To Lie with Lions - Dorothy Dunnett [158]
‘We haven’t a ship,’ Crackbene had said.
‘Then get one.’
‘Once we get one, it will be known what we’re doing.’
‘Will it?’ had said Nicholas.
A pause. ‘You’d have to get to the fishing-ground first. Even then, you’d find the Pruss Maiden likely creeping up on you. And then forty others.’
‘We have a master gunner,’ said Nicholas. ‘And yes, we’d need to get there very early, before the convoys arrive.’
‘In March. In the Arctic Circle in February and March.’
‘The Westmanns are south of the Circle. You’ve done it before. We’ve just talked of it.’
‘And even if the foreign ships aren’t there, the Icelanders will be. Their Governor’s Danish. They’re an island colony ruled by Denmark like the Faroes. They have a contract with the official Hanse ships, and that’s all. They don’t like it; they hate it, but they’re helpless. As I said, they’ll slaughter you to save their own taxes and skins. Or if they don’t, there will be an inter-state row and they’ll hang you.’
‘You’ve forgotten,’ said Nicholas. ‘The King of Scotland is being contracted to Margaret of Denmark.’
‘Are you simple?’ had said Crackbene, who occasionally forgot he owed Nicholas anything. ‘How in hell can the King of Denmark afford to fall out with the Hanse? And King James, so far as I’ve noticed, doesn’t have any uncles or aunties in England. What do you do when a fleet of bullies from Hull sets about boarding you?’
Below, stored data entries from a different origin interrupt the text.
(** One iteration. *)
Definition receiveOne (cfg : config) (w : world) (script : list wres) (junk : Z) (r : recv)
    (u : dnbd3_uplink_t) (f : file) : result (option (outcome * dnbd3_uplink_t * file * list answer)) :=
  match r with
  | ReplyIntr => Ok (Some (if negb (w_shutdown w) && negb (up_shutdown u) then RecvMore else RecvFailed, u, f, []))
  | ReplyAgain => Ok (Some (RecvDone, u, f, []))
  | ReplyClosed | ReplyWrongMagic | ReplyError => Ok (Some (RecvFailed, u, f, []))
  | Reply cmd size handle payload =>
      if _maxPayload cfg <? size then Ok (Some (RecvFailed, u, f, []))
      else
        let u := receivePayload cfg junk u size payload in
        if negb (Z.of_nat (length payload) =? size) then Ok (Some (RecvFailed, u, f, []))
        else if negb (cmd =? CMD_GET_BLOCK) then Ok (Some (RecvMore, u, f, []))
        else
          let u := up_set_recv u (up_recvBuffer u) (u64 (up_bytesReceived u + size)) (up_cacheFd u) in
          match findEntry u handle with
          | None => Ok (Some (RecvMore, u, f, []))
          | Some (_, e) =>
              stored ← storePayload w script (false, false) u f (qe_from e) size;
              match stored with
              | None => Ok None
              | Some (u, f, _) =>
                  '(u, answers) ← finishEntry u handle;
                  Ok (Some (RecvMore, u, f, answers))
              end
          end
  end.

(** The loop over what the socket delivers, each with the results of the writes it
    leads to; [None] when the input ends before the loop does. *)
Fixpoint receiveLoop (cfg : config) (w : world) (junk : Z) (input : list (recv * list wres))
    (u : dnbd3_uplink_t) (f : file) : result (option (bool * dnbd3_uplink_t * file * list answer)) :=
  match input with
  | [] => Ok None
  | (r, script) :: rest =>
      one ← receiveOne cfg w script junk r u f;
      match one with
      | None => Ok None
      | Some (RecvDone, u, f, answers) => Ok (Some (true, u, f, answers))
      | Some (RecvFailed, u, f, answers) => Ok (Some (false, u, f, answers))
      | Some (RecvMore, u, f, answers) =>
          more ← receiveLoop cfg w junk rest u f;
          match more with
          | None => Ok None
          | Some (ok, u, f, answers') => Ok (Some (ok, u, f, answers ++ answers'))
          end
      end
  end.

(** [connectionFailed]; the second result tells whether a search for another
    server is started. *)
Definition connectionFailed (cfg : config) (u : dnbd3_uplink_t) (findNew : bool) : dnbd3_uplink_t * bool :=
  let c := up_current u in
  if conn_fd c =? -1 then (u, false)
  else
    let next := if (_backgroundReplication cfg =? BGR_FULL) && (up_nextReplicationIndex u =? -1) then 0
                else up_nextReplicationIndex u in
    let u := up_set_current u (Conn (-1) (conn_version c) (conn_index c)) next
               (set_problem_uplink true (up_image u)) in
    (u, findNew && negb ((up_rttTestResult u =? RTT_INPROGRESS) || negb (conn_fd (up_better u) =? -1))).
‘I’ll think of something,’ Nicholas had said. The scheme was possible. He had seen at once it was possible. Mind you, he hadn’t guessed at the time that Anselm Adorne would find out what he was building in Danzig and decide to compete. But it created interesting odds. The Banco di Niccolò against the Hanse, the English, the Icelanders, the Vatachino and the sea. He would have laid a good wager with Roger except that if he didn’t win, he wouldn’t be in a position to pay him.
In the event, they didn’t sink between there and Orkney, although they lost a sail before they got into Scapa, and even there the ship needed four anchors. Mowat went ashore first, and came back with good news and an invitation. The yoles were built and delivered, and no one had spotted them. Bishop Tulloch was not on the island. And they were welcome to rest as many nights as they liked at his second cousin’s.
‘Where are we going?’ asked Robin who, in his new element, was becoming forgetful of form like Mick Crackbene.
‘To spend the night ashore and take on provisions. Make the most of it,’ Nicholas said.
Robin scrambled down to the ship’s boat beside him. ‘Yoles are boats.’
‘That is correct.’
‘Fishing-boats, clinker-built, with one mast and three pairs of oars.’
‘A team can build one in three or four days,’ Nicholas said. ‘In any small corner. Provided they are given the wood.’
‘The Earl of Orkney—’ began Robin in a great burst of realisation.
‘There is no Earl of Orkney,’ Nicholas said. ‘Only a Bishop. And he is away. The omens, in fact, are quite good.’
They were storm-stayed for three days on Orkney but kept away from the other bu farms and the castle. Some of them had been here before; none seemed surprised by the rolling moors, the looming menhirs, the sheer red cliffs from which waterfalls spouted upwards. English ships had also touched there. Robin, the climber, brought back battered hooks found embedded in fish-bones. Crackbene recognised them.
‘But last season’s,’ he said. ‘And don’t concern yourself. Going north, the English ships prefer passing by Shetland.’ He paused. ‘But all the same, we ought to get on.’
‘How near are we?’ said Robin.
Crackbene stretched and looked down, hands on hips. Like all of them, his face showed a rough salty stubble, and the deep indents at his nostrils looked grim.